The listing below holds a line with "(modify (λ r, r" and a line with "Definition HandleUnlogged (remote". Reproduce those two lines exactly, plus everything between them.
++++++++
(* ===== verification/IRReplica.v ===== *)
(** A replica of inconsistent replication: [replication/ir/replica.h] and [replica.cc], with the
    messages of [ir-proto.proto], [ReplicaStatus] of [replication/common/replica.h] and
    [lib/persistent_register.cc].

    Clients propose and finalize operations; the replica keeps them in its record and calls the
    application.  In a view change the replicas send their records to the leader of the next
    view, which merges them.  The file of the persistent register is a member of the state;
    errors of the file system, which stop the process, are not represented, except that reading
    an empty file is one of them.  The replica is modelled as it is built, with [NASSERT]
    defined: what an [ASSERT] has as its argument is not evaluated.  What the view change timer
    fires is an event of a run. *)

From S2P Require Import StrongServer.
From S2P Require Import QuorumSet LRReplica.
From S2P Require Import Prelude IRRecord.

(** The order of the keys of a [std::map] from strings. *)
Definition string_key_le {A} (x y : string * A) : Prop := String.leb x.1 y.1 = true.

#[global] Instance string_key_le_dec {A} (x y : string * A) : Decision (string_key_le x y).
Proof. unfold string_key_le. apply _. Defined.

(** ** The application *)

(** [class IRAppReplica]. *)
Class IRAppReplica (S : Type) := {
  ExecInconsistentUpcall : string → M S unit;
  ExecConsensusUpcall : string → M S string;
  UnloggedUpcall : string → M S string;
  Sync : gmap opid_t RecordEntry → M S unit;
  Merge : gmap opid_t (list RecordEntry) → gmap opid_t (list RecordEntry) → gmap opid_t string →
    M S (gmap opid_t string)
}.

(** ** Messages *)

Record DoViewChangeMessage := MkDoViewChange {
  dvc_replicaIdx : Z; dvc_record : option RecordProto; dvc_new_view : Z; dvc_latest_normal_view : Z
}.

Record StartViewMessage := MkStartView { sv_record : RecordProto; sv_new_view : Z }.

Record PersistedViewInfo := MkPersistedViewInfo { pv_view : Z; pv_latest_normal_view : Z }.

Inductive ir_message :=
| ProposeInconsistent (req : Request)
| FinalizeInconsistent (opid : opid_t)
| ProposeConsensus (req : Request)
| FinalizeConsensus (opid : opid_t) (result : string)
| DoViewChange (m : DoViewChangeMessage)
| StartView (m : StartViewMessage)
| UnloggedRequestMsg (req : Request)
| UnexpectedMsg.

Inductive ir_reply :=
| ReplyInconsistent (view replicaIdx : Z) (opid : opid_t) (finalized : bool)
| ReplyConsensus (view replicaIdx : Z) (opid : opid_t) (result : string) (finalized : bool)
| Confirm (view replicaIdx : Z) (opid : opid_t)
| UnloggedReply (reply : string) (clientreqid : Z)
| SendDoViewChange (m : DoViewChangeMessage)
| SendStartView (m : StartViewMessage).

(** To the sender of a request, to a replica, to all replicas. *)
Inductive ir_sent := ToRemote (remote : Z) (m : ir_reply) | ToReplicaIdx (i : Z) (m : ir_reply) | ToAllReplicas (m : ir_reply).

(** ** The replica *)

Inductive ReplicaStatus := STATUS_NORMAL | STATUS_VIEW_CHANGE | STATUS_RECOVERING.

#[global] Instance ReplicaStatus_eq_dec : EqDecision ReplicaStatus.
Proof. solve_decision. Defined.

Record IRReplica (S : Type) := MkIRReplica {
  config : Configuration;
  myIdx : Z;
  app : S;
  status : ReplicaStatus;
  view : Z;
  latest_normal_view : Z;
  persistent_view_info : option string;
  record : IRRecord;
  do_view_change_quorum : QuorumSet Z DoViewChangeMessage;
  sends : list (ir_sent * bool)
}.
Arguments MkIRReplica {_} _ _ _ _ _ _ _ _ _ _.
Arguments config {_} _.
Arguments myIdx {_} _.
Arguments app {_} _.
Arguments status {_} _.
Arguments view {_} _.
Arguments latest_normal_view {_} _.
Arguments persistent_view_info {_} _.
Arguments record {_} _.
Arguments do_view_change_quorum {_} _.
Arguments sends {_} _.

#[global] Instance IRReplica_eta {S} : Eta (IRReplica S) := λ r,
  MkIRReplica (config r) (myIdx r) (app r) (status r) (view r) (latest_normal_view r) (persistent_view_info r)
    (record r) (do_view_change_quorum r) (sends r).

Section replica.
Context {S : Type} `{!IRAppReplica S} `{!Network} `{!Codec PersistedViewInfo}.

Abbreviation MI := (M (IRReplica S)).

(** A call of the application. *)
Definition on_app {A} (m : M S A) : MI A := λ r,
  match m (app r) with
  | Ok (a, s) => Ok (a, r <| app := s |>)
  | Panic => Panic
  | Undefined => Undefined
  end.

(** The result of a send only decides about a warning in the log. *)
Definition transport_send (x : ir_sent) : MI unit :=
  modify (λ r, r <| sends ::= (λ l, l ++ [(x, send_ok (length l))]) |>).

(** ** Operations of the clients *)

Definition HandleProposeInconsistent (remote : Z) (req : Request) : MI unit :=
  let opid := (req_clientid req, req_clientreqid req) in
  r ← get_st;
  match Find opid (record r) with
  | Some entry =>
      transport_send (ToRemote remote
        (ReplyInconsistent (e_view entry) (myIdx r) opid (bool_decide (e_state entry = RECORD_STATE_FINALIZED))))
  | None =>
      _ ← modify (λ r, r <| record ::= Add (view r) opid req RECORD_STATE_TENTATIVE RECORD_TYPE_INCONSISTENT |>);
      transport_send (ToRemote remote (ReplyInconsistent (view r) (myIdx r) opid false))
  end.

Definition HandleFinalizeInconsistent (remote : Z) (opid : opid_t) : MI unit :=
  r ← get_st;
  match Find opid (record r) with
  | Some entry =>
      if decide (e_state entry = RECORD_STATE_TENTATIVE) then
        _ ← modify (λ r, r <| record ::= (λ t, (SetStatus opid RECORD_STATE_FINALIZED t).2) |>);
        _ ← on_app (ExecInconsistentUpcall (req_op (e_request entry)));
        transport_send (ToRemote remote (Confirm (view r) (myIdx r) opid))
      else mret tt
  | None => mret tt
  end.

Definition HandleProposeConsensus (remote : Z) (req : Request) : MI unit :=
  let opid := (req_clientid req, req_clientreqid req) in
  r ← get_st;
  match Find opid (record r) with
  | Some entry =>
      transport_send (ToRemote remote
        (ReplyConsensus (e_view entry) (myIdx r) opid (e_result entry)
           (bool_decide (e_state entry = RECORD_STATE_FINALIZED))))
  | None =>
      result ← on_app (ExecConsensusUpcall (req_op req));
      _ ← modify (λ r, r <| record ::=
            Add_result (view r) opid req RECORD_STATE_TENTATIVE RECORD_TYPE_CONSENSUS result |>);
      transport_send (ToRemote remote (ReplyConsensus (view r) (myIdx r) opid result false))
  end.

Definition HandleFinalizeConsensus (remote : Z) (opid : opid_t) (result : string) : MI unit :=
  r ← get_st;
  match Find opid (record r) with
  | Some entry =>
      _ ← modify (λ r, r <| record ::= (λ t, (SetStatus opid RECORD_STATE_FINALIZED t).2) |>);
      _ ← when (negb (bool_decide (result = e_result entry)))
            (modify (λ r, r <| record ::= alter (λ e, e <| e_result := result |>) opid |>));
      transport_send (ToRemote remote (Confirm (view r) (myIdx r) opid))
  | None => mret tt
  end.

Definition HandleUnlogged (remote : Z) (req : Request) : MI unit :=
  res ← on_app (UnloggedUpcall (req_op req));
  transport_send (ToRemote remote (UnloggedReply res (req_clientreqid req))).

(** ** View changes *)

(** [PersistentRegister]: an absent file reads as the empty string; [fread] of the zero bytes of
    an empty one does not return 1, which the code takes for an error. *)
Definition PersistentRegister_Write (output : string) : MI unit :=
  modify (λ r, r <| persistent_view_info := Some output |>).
++++++++
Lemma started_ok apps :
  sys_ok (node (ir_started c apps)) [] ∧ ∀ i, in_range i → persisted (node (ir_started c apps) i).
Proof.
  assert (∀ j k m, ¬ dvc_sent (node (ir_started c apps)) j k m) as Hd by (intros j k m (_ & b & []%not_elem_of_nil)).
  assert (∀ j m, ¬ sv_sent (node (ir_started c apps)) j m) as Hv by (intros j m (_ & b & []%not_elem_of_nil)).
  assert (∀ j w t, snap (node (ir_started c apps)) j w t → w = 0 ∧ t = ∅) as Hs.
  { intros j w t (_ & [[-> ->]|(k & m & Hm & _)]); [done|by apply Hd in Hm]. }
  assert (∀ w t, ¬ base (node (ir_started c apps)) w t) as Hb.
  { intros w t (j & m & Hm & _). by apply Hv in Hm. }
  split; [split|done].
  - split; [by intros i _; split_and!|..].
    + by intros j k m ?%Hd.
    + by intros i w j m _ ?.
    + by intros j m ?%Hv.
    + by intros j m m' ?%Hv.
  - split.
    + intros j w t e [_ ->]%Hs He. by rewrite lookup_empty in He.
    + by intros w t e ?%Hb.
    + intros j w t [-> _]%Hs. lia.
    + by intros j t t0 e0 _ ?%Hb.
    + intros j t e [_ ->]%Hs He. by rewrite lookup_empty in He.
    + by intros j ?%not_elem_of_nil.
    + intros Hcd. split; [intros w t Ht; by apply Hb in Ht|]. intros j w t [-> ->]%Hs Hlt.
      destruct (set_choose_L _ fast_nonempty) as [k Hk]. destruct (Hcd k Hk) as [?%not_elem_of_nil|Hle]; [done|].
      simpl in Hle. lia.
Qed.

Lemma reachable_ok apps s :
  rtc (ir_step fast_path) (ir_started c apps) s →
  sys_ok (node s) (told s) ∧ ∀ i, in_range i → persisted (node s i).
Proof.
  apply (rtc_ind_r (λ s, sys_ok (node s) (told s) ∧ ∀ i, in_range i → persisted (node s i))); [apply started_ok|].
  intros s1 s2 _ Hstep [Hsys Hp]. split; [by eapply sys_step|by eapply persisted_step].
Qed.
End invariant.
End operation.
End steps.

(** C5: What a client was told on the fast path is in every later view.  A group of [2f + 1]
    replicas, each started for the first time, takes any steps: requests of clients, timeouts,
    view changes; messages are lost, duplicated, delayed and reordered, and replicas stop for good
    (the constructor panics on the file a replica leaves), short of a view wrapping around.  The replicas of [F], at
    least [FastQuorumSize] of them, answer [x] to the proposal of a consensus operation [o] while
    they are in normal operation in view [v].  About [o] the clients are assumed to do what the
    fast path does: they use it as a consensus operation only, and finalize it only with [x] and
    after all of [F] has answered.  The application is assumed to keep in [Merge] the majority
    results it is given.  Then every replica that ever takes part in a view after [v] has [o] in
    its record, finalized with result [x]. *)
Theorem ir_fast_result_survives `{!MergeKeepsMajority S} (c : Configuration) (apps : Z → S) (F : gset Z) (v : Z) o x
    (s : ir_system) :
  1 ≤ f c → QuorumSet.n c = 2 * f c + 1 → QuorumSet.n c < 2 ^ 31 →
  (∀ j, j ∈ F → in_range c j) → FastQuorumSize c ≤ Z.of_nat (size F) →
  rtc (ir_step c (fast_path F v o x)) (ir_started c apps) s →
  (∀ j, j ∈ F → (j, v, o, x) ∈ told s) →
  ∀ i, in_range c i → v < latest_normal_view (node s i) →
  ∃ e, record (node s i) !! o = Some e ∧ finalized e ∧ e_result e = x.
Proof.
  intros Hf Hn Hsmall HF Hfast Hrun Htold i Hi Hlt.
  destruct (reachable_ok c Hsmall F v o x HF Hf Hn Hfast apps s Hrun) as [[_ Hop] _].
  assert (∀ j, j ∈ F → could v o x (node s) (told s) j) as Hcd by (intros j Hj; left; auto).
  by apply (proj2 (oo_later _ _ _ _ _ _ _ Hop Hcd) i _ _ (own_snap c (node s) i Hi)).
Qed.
++++++++
ANSWER TO THIS EXERCISE.
            (modify (λ r, r <| record ::= alter (λ e, e <| e_result := result |>) opid |>));
      transport_send (ToRemote remote (Confirm (view r) (myIdx r) opid))
  | None => mret tt
  end.

Definition HandleUnlogged (remote : Z) (req : Request) : MI unit :=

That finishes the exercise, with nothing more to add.